En la pantalla se mostraba una imagen dividida en dos, una comparativa de Jude en su primera película con una foto actual en la que salía de un restaurante.
—¡No me jodas! ¿Jude Larson? —Kevin le quitó el teléfono de las manos y observó las fotos con un gesto de sorpresa exagerado. Luego le mostró la pantalla y señaló las imágenes como si Terry no las hubiera visto bien—. Es el jodido Jude Larson, tío. ¿No conoces sus películas? Si me fueran los hombres dejaría que me pisara la cara. Todo el mundo se lo quería trajinar en los dosmiles. ¡Pensé que la había palmado en un accidente!
Terry se echó a reír, una risa adormecida. Comenzaba a sentir los efectos de la hierba.
—Si me llevas en tu coche el lunes te lo presento para que le digas todo eso a la cara y te firme un autógrafo.
—Hecho. —Kevin le agarró la mano y cerró por sí mismo el trato con una sacudida—. Pero yo no quería tirármelo. Aunque sigue estando muy bueno, ¿no es tu tipo? Vaya desperdicio.
Terry se encogió de hombros. No lo había visto de ese modo. Seguía siendo guapo y por lo que había visto en el balcón se mantenía en forma, hecho que recordó cuando le agarró de la mandíbula. Otra de las razones por las que no comenzó una pelea, aunque esa información no era relevante para su amigo.
—Según mi tío ha estado casado dos veces. Es medio viejo. Y te olvidas del hecho de que es un gilipollas, tú mismo lo has reconocido hace un momento.
—Es el jodido Jude Larson. Tiene derecho a ser gilipollas. Y no es tan viejo, solo tiene treinta y cinco. —Kevin le tiró el otro mando, negando con la cabeza como si no se enterase de nada—. Los gays del mundo entero desearían estar en tu lugar. Lo dicho: está mal repartida la cosa. Vamos, que voy a pegarte la paliza que te mereces.
4.
El lunes Terry llegó tarde por segunda vez, aunque fuera poco. A las nueve y diez Jude salió de casa al escuchar el traqueteo de un coche desvencijado que fue balanceándose hasta su puerta como una mecedora gigante, escopeteando humo. Su mecánico se bajó primero con la expresión hosca de siempre. Tras él, un joven de su edad salió dando un silbido y ajustándose la gorra sobre el pelo largo.

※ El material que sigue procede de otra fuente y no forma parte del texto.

(* ===== verification/TdlLink.v ===== *)
(** * Linking

    The code of the called subroutines and the code of the main program are put together:
    every subroutine is at the address it is called at, and the main program is moved behind
    the subroutines with its loops relocated and its calls kept. *)
From S2P Require Import Prelude InstructionSet Variant ValueTupleSet ProgramImage TdlTables SelectorPath ParseUtils TdlProgram Tdl2vm TdlCommand TdlStruct TdlCorrect TdlStatement TdlGenerated.
Import Tdl2vm.
#[local] Set Warnings "-register-all".

(** ** Joining keeps the meaning of symbolic instructions *)

Lemma name_entry_same oth nt nam a a' :
  NameTableFacts.renamed oth nt a a' -> name_entry oth nam a -> name_entry nt nam a'.
Proof.
  intros (n & m & nam1 & nam2 & -> & -> & H1 & H2 & He) (n' & nam' & Ha & Hn & He').
  assert (n' = n) as -> by lia. rewrite H1 in Hn. injection Hn as <-.
  exists m, nam2. split_and!; [done|done|]. by eapply iequals_trans.
Qed.

Lemma path_of_same tab tab' selector q q' :
  SelectorPathFacts.same_path tab tab' q q' -> path_of tab selector q -> path_of tab' selector q'.
Proof.
  intros Hsp [[H ->]|(s & Hs & He)]; [left; by inversion Hsp|]. right.
  destruct (SelectorPathFacts.same_path_tostring _ _ _ _ _ Hsp Hs) as (s' & Hs' & Hi).
  exists s'. split; [done|]. apply orb_true_iff in He. apply orb_true_iff.
  apply iequals_sym in Hi. destruct He as [He|He]; [left|right]; [by eapply iequals_trans|].
  eapply iequals_trans; [|exact He]. by apply iequals_app.
Qed.

Lemma same_path_ok tab tab' q q' : SelectorPathFacts.same_path tab tab' q q' -> SelectorPathFacts.ok_path tab' q'.
Proof.
  intros H. induction H as [|e e' q q' [_ Ht] Hq IH]; constructor; [|done].
  destruct Ht as [[_ ->]|(n & n' & _ & H2 & _)]; [by left|]. right. by exists n'.
Qed.

(** An argument that refers to the same thing has the same symbolic form. *)
Lemma sym_ok_same p p' s a a' at_ :
  sym_fits s at_ = true -> ProgramFacts.same_arg p p' 0 at_ a a' -> sym_ok p s a -> sym_ok p' s a'.
Proof.
  intros Hf Hs. destruct s; destruct at_; try done; cbn in Hs |- *; intros Hsym;
    try (by eapply name_entry_same); try (by subst; rewrite ?Z.add_0_r); try (by rewrite Hs).
  - destruct Hsym as (Ha & q & Hq & Hq1 & Hq2). destruct Hs as (Ha' & q1 & q' & H1 & H2 & Hsp).
    rewrite Hq in H1. injection H1 as <-. split; [done|]. exists q'.
    split_and!; [done|by eapply same_path_ok|by eapply path_of_same].
  - destruct Hs as [Ha' ->]. by destruct Hsym.
Qed.

Lemma senc_same p p' x i i' : ProgramFacts.same_instr p p' 0 i i' -> senc p x i -> senc p' x i'.
Proof.
  destruct x as [[c op] s]. intros (c1 & op1 & a & a' & Ha & Ha' & Hi & Hi' & Hs) (a1 & Ha1 & Hi1 & Hsym & Hf).
  destruct (ProgramFacts.instruction_inj _ _ _ _ _ _ _ Ha Ha1 Hi Hi1) as (<- & <- & <-).
  exists a'. split_and!; try done. by eapply sym_ok_same.
Qed.

(** ** Moving structured code *)

(** Nodes whose instructions neither jump nor close a frame. *)
Definition ok_op (op : OpCode) : bool :=
  negb (bool_decide (ProgramFacts.arg_type op = At_Address)) && negb (bool_decide (op = Op_SUB_FRAME_CLOSE)).

Inductive ok_node : node -> Prop :=
| ok_Ins op s : ok_op op = true -> ok_node (Ins op s)
| ok_Loop op s body : ok_op op = true -> Forall ok_node body -> ok_node (Loop op s body)
| ok_Call a : ok_node (Call a).

(** The loop of the code over the instructions, on symbolic ones. *)
Fixpoint move_jumps (k : Z) (behind_close : bool) (l : list sinstr) : list sinstr :=
  match l with
  | [] => []
  | (c, op, s) :: l' =>
      (c, op, match s with
              | SNum a => if bool_decide (ProgramFacts.arg_type op = At_Address) && negb behind_close
                          then SNum (a + k) else s
              | _ => s
              end) :: move_jumps k (bool_decide (op = Op_SUB_FRAME_CLOSE)) l'
  end.

Lemma move_jumps_ins k b c op s l :
  ok_op op = true -> move_jumps k b ((c, op, s) :: l) = (c, op, s) :: move_jumps k false l.
Proof.
  unfold ok_op. rewrite andb_true_iff, !negb_true_iff. intros [H1 H2]. cbn [move_jumps]. rewrite H1, H2. cbn [andb].
  by destruct s.
Qed.

Lemma move_jumps_nodes k ns :
  Forall (fun n => forall o l, move_jumps k false (flatten1 o n ++ l) = flatten1 (o + k) n ++ move_jumps k false l) ns ->
  forall o l, move_jumps k false (flatten o ns ++ l) = flatten (o + k) ns ++ move_jumps k false l.
Proof.
  induction 1 as [|n ns Hn Hns IH]; intros o l; [done|]. cbn [flatten]. rewrite <- !app_assoc, Hn, IH.
  by replace (o + k + Z.of_nat (node_size n)) with (o + Z.of_nat (node_size n) + k) by lia.
Qed.

(** Moving the code of a tree: its loops jump to their new place, its calls are kept. *)
Lemma move_jumps_node k n : ok_node n ->
  forall o l, move_jumps k false (flatten1 o n ++ l) = flatten1 (o + k) n ++ move_jumps k false l.
Proof.
  induction n as [op s|op s body IH|a] using node_ind'; intros Hn o l; inversion Hn; subst.
  - cbn [flatten1 app]. by rewrite move_jumps_ins.
  - rewrite !flatten1_Loop, <- !app_assoc. cbn [app]. rewrite move_jumps_ins by done. f_equal.
    change (move_jumps k false (?i :: ?l)) with (move_jumps k false ([i] ++ l)). cbn [app move_jumps].
    rewrite bool_decide_true, bool_decide_false by done. cbn [andb negb]. f_equal.
    { f_equal. f_equal. lia. }
    rewrite move_jumps_nodes.
    + by replace (o + k + 2) with (o + 2 + k) by lia.
    + match goal with H : Forall ok_node body |- _ => rename H into Hbody end.
      rewrite Forall_forall in *. intros n Hin. by apply IH, Hbody.
  - reflexivity.
Qed.

Lemma move_jumps_flatten k ns o :
  Forall ok_node ns -> move_jumps k false (flatten o ns) = flatten (o + k) ns.
Proof.
  intros H. rewrite <- (app_nil_r (flatten o ns)), <- (app_nil_r (flatten (o + k) ns)).
  rewrite move_jumps_nodes; [done|]. eapply Forall_impl; [exact H|]. intros n Hn o' l. by apply move_jumps_node.
Qed.

(** The loop that moves the jumps moves those of the symbolic instructions. *)
Lemma patch_gotos_senc p k l : forall c c' last,
  0 <= k < 2 ^ 31 -> Forall2 (senc p) l c -> patch_gotos k last c = Ok c' ->
  Forall2 (senc p) (move_jumps k (last =? OpCode_val Op_SUB_FRAME_CLOSE) l) c'.
Proof.
  induction l as [|[[cc op] s] l IH]; intros c c' last Hk Hl H; inversion Hl as [|? i ? c1 Hx Hl1]; subst.
  { injection H as <-. constructor. }
  destruct Hx as (a & Ha & Hi & Hsym & Hf). cbn [patch_gotos] in H.
  destruct (instruction_decode _ _ _ _ Ha Hi) as (D1 & D2 & D3 & _). cbv zeta in H. rewrite D1, D2, D3 in H.
  rewrite ProgramFacts.argumentType_val in H. cbn [mbind res_bind] in H.
  assert (a < 2 ^ 31) as Hmax.
  { rewrite instruction_spec in Hi. destruct (Z.ltb_spec Max_ArgumentIndex a); [done|].
    change Max_ArgumentIndex with 1048575 in *. lia. }
  assert ((OpCode_val op =? OpCode_val Op_SUB_FRAME_CLOSE) = bool_decide (op = Op_SUB_FRAME_CLOSE)) as Hclose
    by (by destruct op).
  cbn [move_jumps]. destruct (_ && _) eqn:Eb in H |- *.
  - rewrite wrap_small in H by lia. destruct (instruction_raw _ _ _) as [i'| |] eqn:Ei; cbn [mbind res_bind] in H; try done.
    destruct (patch_gotos k _ c1) as [c2| |] eqn:E2; cbn [mbind res_bind] in H; try done. injection H as <-.
    pose proof (IH _ _ _ Hk Hl1 E2) as IH2. rewrite Hclose in IH2. constructor; [|exact IH2].
    apply andb_true_iff in Eb as [Et Hb]. apply bool_decide_eq_true in Et. rewrite Et in Hf.
    destruct s; try done. cbn in Hsym. subst a.
    exists (a0 + k). split_and!; [lia|exact Ei|done|by rewrite Et].
  - cbn [mbind res_bind] in H.
    destruct (patch_gotos k _ c1) as [c2| |] eqn:E2; cbn [mbind res_bind] in H; try done. injection H as <-.
    pose proof (IH _ _ _ Hk Hl1 E2) as IH2. rewrite Hclose in IH2. constructor; [|exact IH2].
    exists a. by destruct s.
Qed.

—¡Tío, que era verdad! Es el puto Jude Larson. ¿Lo ves? —exclamó dando dos rápidos manotazos en el pecho de su amigo y adelantándose hacia su anfitrión—. Mola. Joder… Ah, señor Larson. Ya sé que es un rollo que me presente aquí para pedirle un autógrafo y todo eso, así que de camino me dije: no puedo ir con las manos vacías. Y ya estábamos fuera de la ciudad y solo había una gasolinera, allí vendían recuerdos, pero nadie en Londres quiere tazas o pisapapeles de Londres, ¿no? No sabía qué comprar y Terry empezaba a impacientarse, por suerte vi algo que le va a molar, porque le molan los coches y eso.
Solo tomó aire para meter la mano en el bolsillo de sus pantalones surferos y sacar un ambientador en forma de pino, ofreciéndoselo a Jude. Señaló el retrovisor de su coche.

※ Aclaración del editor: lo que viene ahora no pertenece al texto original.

(* ===== verification/DatabaseLanguage.v ===== *)
(** * The language of a database

    Models include/database/databaseLanguage.hpp and libwolframe_database/databaseLanguage.cpp:
    the interface to the language of embedded statements that the parser of the transaction
    language uses, and its implementation for SQL. *)
From S2P Require Import Prelude ValueTupleSet TdlTables ParseUtils.

(** ** The interface *)

(** The virtual functions of [LanguageDescription]. *)
Record LanguageDescription := {
  eoln_commentopr : string;
  stm_argument_reference : Z -> string;
  isEmbeddedStatement : list ascii -> bool;
  parseEmbeddedStatement : list ascii -> res (string * list ascii);
  isCaseSensitive : bool
}.

(** The text between two positions. *)
Definition between (start si : list ascii) : list ascii := take (length start - length si) start.

(** The text after a comment operator that was found at the begin of [si], if it is there. *)
Fixpoint strip_prefix (op si : list ascii) : option (list ascii) :=
  match op, si with
  | [], _ => Some si
  | c :: op', d :: si' => if bool_decide (c = d) then strip_prefix op' si' else None
  | _ :: _, [] => None
  end.

Fixpoint skip_eoln (si : list ascii) : list ascii :=
  match si with
  | [] => []
  | c :: si' => if bool_decide (c = newline_char) then si else skip_eoln si'
  end.

(** The end of the line, if [si] is a comment. *)
Definition after_comment (op : string) (si : list ascii) : option (list ascii) :=
  match chars op with
  | [] => None
  | op => option_map skip_eoln (strip_prefix op si)
  end.

(** ** SQL *)

Module SQL.

(** [*si > 0 && *si <= 32], [a..z], [A..Z] and digits. *)
Definition is_blank (c : ascii) : bool := (0 <? ord c) && (ord c <=? 32).
Definition is_alpha_char (c : ascii) : bool :=
  ((97 <=? ord c) && (ord c <=? 122)) || ((65 <=? ord c) && (ord c <=? 90)).
Definition is_digit_char (c : ascii) : bool := (48 <=? ord c) && (ord c <=? 57).

Fixpoint span (p : ascii -> bool) (si : list ascii) : list ascii * list ascii :=
  match si with
  | [] => ([], [])
  | c :: si' => if p c then let '(a, b) := span p si' in (c :: a, b) else ([], si)
  end.

Definition statement_keywords : list string :=
  ["select"; "update"; "insert"; "delete"; "create"; "drop"]%string.

(** Whether a character may follow the keyword of a statement. *)
Definition is_operand (c : ascii) : bool :=
  is_quote c || is_alpha_char c || bool_decide (c = "_"%char) || bool_decide (c = "$"%char)
  || bool_decide (c = "*"%char) || is_digit_char c.

Definition sql_isEmbeddedStatement (si : list ascii) : bool :=
  let si := (span is_blank si).2 in
  let '(word, si) := span is_alpha_char si in
  match si with
  | c :: _ =>
      is_blank c && bool_decide (to_lower_copy (str word) ∈ statement_keywords) &&
      match (span is_blank si).2 with
      | d :: _ => is_operand d
      | [] => false
      end
  | [] => false
  end.

Definition optab : CharTable.t := CharTable.table ";:-,.=)(<>[]{}/&%*|+-#?!$" false.

(** The loop over the tokens up to a semicolon; comments are left out. *)
Fixpoint scan_statement (fuel : nat) (start si rt : list ascii) : res (string * list ascii) :=
  match fuel with
  | O => OutOfFuel
  | S fuel' =>
      '(ch, _, si1) ← parseNextToken_op si optab;
      if bool_decide (ch = nul) then Throw (RuntimeError "embedded statement not terminated")
      else if bool_decide (ch = ";"%char) then
        Ok (str (rt ++ between start (ch :: si1)), ch :: si1)
      else if bool_decide (ch = "-"%char) then
        match after_comment "--" (ch :: si1) with
        | Some ti => scan_statement fuel' ti ti (rt ++ between start (ch :: si1))
        | None => scan_statement fuel' start si1 rt
        end
      else scan_statement fuel' start si1 rt
  end.

(** The terminating semicolon is not swallowed. *)
Definition sql_parseEmbeddedStatement (si : list ascii) : res (string * list ascii) :=
  scan_statement (S (length si)) si si [].

(** A number in decimal digits; the index of an argument is positive. *)
Fixpoint decimal_loop (fuel : nat) (n : Z) (acc : list ascii) : list ascii :=
  match fuel with
  | O => acc
  | S fuel' =>
      let acc := ascii_of_nat (48 + Z.to_nat (n mod 10)) :: acc in
      if n / 10 =? 0 then acc else decimal_loop fuel' (n / 10) acc
  end.
Definition decimal (n : Z) : string := str (decimal_loop 20 n []).

Definition sql_argument_reference (index : Z) : string := "$" +:+ decimal index.

Definition keywords : list string :=
  [ "INTO"; "FROM"; "SELECT"; "UPDATE"; "DELETE"; "CREATE"; "INSERT"; "RENAME"; "REPLACE";
    "ORDER"; "GROUP"; "IN"; "BY"; "ON"; "OF"; "DESC"; "ASC"; "DISTINCT"; "DROP"; "INNER";
    "OUTER"; "NATURAL"; "INSTEAD"; "INTERSECT"; "IS"; "JOIN"; "LEFT"; "LIKE"; "LIMIT";
    "MATCH"; "NULL"; "SET"; "TABLE"; "TEMPORARY"; "UNION"; "UNIQUE"; "VALUES"; "VIEW";
    "AND"; "OR"; "NOT" ]%string.

Definition is_keyword (w : string) : bool := existsb (iequals w) keywords.

(** Identifiers, and the underscore. *)
Definition isAlpha_sql (c : ascii) : bool := is_alpha_char c || bool_decide (c = "_"%char).

(** The loop over the assignments for one identifier, which ends at [si]. *)
Fixpoint replace_identifier (cmd : list ascii) (tok : string) (si : nat)
    (arg : list (string * string)) (rt : list ascii) (start : nat) : res (list ascii * nat) :=
  match arg with
  | [] => Ok (rt, start)
  | (name, value) :: arg' =>
      if iequals tok name then
        let upto := (si - String.length tok)%nat in
        if (upto <? start)%nat then Throw (Undefined "range with its end before its start")
        else
          let pre := take (upto - start) (drop start cmd) in
          replace_identifier cmd tok si arg' (rt ++ pre ++ chars value) si
      else replace_identifier cmd tok si arg' rt start
  end.

(** The rest of a comment operator whose first character was read; a part of it that was
    found is skipped, too. *)
Fixpoint skip_comment (op si : list ascii) : list ascii :=
  match op, si with
  | [], _ => skip_eoln si
  | c :: op', d :: si' => if bool_decide (c = d) then skip_comment op' si' else si
  | _ :: _, [] => []
  end.

Fixpoint substitute_tokens (fuel : nat) (cmd si : list ascii) (arg : list (string * string))
    (rt : list ascii) (start : nat) : res (list ascii * nat) :=
  match fuel with
  | O => OutOfFuel
  | S fuel' =>
      '(ch, tok, si) ← parseNextToken_op si optab;
      if bool_decide (ch = nul) then Ok (rt, start)
      else if isAlpha_sql ch then
        '(rt, start) ← replace_identifier cmd tok (length cmd - length si) arg rt start;
        substitute_tokens fuel' cmd si arg rt start
      else
        let si := if bool_decide (ch = "-"%char) then skip_comment ["-"%char] si else si in
        substitute_tokens fuel' cmd si arg rt start
  end.

Definition sql_substituteTemplateArguments (cmd : string) (arg : list (string * string)) : res string :=
  if existsb (fun a => is_keyword a.1) arg
  then Throw (RuntimeError "tried to use SQL keyword as template argument")
  else
    let cs := chars cmd in
    '(rt, start) ← substitute_tokens (S (length cs)) cs cs arg [] 0;
    if (start =? 0)%nat then Ok cmd else Ok (str (rt ++ drop start cs)).

End SQL.

Definition LanguageDescriptionSQL : LanguageDescription := {|
  eoln_commentopr := "--";
  stm_argument_reference := SQL.sql_argument_reference;
  isEmbeddedStatement := SQL.sql_isEmbeddedStatement;
  parseEmbeddedStatement := SQL.sql_parseEmbeddedStatement;
  isCaseSensitive := false
|}.

Example sql_statement_1 :
  parseEmbeddedStatement LanguageDescriptionSQL (chars "SELECT a -- no ; here
 FROM t WHERE x = ';$1'; DO")
  = Ok ("SELECT a 
 FROM t WHERE x = ';$1'"%string, chars "; DO").
Proof. vm_compute. reflexivity. Qed.

Example sql_statement_2 :
  isEmbeddedStatement LanguageDescriptionSQL (chars " insert  INTO t") = true /\
  isEmbeddedStatement LanguageDescriptionSQL (chars "insertThing(1)") = false.
Proof. vm_compute. done. Qed.

Example sql_template_1 :
  SQL.sql_substituteTemplateArguments "SELECT a FROM T -- T
 WHERE T.x=1" [("T"%string, "tab"%string)] = Ok "SELECT a FROM tab -- T
 WHERE tab.x=1"%string.
Proof. vm_compute. reflexivity. Qed.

—Huele que te cagas, tío. Y he comprado uno igual para mí. Así seremos compis de ambientador.
Aturdido por la verborrea del joven, Jude tardó unos segundos en reaccionar y agarrar el regalo por el cordón. El fuerte olor sintético molestaba incluso al aire libre. Miró de reojo a Terry, recriminándole silenciosamente que hubiera traído hasta allí a su amigo.
—Ah… Gracias, muy amable por tu parte —se dirigió al chaval de la gorra—. En realidad lo único que necesito a cambio de ese autógrafo es que guardes en secreto dónde vivo. Soy muy… celoso de mi intimidad.